▶ **WHAT YOU NEED TO DO**
Which lines of the data below contain "request"? Please show them all.

▶ **RECORDS TO USE**
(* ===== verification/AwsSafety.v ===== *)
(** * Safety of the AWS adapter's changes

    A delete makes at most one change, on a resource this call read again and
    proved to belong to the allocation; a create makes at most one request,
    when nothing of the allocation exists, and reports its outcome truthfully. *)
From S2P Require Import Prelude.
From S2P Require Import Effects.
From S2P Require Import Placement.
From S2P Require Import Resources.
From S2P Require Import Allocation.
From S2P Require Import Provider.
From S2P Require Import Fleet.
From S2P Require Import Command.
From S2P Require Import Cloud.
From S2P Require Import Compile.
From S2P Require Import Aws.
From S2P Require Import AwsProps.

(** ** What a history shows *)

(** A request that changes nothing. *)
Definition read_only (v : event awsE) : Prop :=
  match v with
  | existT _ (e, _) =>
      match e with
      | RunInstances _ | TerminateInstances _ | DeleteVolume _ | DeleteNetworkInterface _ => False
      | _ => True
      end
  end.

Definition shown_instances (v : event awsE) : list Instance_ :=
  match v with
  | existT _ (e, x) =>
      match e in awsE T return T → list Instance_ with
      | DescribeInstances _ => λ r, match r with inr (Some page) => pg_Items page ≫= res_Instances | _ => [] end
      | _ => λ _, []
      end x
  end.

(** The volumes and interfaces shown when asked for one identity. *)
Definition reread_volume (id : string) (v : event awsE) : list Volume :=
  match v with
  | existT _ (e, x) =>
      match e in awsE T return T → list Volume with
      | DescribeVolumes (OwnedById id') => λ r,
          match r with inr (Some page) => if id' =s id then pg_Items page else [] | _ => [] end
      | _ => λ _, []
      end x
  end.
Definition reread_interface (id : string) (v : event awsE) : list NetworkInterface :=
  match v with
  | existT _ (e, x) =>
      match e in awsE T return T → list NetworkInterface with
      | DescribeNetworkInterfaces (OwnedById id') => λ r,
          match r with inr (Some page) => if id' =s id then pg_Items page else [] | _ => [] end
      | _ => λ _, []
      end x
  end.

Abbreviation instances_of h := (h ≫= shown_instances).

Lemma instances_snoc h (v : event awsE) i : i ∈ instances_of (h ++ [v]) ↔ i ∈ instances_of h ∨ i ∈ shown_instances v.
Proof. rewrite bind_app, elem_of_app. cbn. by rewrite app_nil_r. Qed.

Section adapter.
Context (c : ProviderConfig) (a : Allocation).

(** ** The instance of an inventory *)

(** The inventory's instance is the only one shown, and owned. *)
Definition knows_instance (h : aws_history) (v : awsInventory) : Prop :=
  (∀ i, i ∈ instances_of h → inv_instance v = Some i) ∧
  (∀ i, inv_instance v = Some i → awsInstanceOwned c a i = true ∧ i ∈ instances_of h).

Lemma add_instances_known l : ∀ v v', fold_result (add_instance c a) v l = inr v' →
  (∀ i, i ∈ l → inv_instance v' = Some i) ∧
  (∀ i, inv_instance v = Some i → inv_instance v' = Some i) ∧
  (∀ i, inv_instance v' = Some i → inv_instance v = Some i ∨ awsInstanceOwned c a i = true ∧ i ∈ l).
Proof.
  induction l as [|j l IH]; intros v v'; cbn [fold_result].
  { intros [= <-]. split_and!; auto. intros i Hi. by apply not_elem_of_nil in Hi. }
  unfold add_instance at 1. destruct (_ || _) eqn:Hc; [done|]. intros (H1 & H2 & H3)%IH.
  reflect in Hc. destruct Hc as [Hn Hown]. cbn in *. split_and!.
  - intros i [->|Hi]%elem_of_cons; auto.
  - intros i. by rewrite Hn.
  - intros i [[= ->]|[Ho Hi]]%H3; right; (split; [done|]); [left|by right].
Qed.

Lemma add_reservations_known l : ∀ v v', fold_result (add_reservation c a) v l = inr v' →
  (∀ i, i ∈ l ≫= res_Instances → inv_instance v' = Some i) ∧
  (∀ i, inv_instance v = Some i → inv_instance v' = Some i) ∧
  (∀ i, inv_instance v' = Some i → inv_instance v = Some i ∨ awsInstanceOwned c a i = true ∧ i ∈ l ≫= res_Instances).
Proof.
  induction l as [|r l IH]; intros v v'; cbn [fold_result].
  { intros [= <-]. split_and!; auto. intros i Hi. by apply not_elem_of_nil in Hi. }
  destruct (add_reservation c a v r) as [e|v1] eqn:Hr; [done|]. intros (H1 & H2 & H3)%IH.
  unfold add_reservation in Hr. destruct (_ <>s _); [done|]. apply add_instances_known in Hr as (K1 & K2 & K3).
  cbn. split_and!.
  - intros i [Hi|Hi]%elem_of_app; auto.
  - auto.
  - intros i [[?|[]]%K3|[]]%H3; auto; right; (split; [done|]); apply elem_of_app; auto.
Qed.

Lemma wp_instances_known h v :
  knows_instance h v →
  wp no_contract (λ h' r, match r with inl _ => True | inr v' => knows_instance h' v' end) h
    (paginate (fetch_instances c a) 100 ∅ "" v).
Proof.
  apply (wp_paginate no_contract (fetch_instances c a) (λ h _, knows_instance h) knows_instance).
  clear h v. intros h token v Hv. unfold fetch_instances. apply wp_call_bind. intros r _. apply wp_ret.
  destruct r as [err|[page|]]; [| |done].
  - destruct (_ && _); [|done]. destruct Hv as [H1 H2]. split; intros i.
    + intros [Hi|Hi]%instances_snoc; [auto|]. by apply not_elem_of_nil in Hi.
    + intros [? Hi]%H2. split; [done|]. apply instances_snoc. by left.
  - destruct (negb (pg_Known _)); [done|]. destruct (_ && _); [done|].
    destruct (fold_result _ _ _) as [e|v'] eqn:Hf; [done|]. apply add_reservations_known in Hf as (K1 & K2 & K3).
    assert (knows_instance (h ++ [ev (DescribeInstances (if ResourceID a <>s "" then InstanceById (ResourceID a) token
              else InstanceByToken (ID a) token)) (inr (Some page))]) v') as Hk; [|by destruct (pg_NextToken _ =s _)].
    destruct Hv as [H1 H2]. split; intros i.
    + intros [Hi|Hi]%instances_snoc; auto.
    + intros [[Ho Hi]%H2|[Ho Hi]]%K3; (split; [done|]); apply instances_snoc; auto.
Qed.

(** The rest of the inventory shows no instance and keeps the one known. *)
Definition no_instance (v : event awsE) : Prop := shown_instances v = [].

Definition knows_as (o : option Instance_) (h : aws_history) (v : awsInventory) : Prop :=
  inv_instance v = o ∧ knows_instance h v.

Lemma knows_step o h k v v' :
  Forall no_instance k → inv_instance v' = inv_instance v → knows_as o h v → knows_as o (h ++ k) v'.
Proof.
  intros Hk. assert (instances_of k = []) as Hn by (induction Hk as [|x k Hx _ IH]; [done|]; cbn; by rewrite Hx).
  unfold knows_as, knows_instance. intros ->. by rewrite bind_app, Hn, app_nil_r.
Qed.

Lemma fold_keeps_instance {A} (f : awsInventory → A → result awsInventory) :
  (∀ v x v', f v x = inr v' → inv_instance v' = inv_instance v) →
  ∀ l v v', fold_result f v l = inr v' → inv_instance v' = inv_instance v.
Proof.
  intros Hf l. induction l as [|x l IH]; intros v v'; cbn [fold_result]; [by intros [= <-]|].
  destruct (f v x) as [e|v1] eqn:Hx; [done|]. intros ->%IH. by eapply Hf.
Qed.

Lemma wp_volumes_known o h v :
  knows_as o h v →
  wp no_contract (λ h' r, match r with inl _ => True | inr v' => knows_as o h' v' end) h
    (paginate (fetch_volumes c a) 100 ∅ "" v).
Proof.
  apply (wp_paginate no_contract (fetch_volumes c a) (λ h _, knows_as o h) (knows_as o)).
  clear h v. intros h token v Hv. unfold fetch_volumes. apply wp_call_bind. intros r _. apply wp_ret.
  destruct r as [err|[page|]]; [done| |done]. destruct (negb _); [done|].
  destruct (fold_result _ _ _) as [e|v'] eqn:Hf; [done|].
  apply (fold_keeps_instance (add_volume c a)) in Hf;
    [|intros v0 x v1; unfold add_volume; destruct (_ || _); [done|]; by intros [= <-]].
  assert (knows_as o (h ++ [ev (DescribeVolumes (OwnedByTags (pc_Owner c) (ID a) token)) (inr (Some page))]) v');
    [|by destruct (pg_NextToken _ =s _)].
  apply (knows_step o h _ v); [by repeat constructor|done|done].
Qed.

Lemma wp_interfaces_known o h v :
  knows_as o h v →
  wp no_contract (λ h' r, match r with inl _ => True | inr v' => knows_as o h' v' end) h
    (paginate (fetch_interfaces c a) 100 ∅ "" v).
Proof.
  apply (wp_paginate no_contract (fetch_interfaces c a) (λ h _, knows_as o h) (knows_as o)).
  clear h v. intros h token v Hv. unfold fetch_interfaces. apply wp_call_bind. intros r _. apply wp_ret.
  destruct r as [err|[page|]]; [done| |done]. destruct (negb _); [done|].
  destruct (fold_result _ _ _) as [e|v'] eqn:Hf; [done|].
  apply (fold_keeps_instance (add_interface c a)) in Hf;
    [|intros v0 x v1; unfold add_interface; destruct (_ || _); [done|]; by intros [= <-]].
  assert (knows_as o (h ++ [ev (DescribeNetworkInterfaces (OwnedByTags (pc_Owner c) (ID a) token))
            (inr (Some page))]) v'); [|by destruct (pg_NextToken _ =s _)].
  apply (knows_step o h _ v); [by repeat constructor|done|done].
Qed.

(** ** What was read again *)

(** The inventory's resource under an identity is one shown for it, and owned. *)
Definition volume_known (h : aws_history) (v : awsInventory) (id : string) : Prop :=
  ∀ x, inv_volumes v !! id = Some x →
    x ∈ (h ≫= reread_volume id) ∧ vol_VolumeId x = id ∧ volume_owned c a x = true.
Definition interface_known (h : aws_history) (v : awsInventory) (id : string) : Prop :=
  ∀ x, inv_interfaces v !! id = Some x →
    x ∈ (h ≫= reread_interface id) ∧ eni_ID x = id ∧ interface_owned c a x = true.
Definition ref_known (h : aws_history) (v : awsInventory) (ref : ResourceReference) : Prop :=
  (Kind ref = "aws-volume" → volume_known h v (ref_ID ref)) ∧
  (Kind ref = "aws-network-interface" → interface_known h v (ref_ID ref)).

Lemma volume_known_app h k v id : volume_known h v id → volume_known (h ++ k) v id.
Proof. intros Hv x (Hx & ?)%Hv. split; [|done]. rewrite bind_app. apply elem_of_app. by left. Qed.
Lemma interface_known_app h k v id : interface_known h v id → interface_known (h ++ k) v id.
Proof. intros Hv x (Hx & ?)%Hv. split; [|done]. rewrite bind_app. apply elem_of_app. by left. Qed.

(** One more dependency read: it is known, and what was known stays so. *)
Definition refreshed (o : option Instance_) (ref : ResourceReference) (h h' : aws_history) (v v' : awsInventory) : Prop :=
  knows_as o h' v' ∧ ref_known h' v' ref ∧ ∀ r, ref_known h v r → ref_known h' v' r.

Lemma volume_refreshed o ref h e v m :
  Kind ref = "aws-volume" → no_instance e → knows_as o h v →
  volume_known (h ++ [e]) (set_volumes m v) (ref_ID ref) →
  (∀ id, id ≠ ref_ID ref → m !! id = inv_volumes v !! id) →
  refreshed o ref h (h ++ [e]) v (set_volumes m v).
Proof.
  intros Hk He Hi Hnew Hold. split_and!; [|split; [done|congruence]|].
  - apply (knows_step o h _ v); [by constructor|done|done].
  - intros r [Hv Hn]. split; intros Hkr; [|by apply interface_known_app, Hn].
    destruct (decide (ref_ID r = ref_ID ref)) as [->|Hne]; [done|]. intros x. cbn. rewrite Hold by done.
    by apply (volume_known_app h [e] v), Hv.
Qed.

▶ **ANSWER AREA**
    proved to belong to the allocation; a create makes at most one request,
(** A request that changes nothing. *)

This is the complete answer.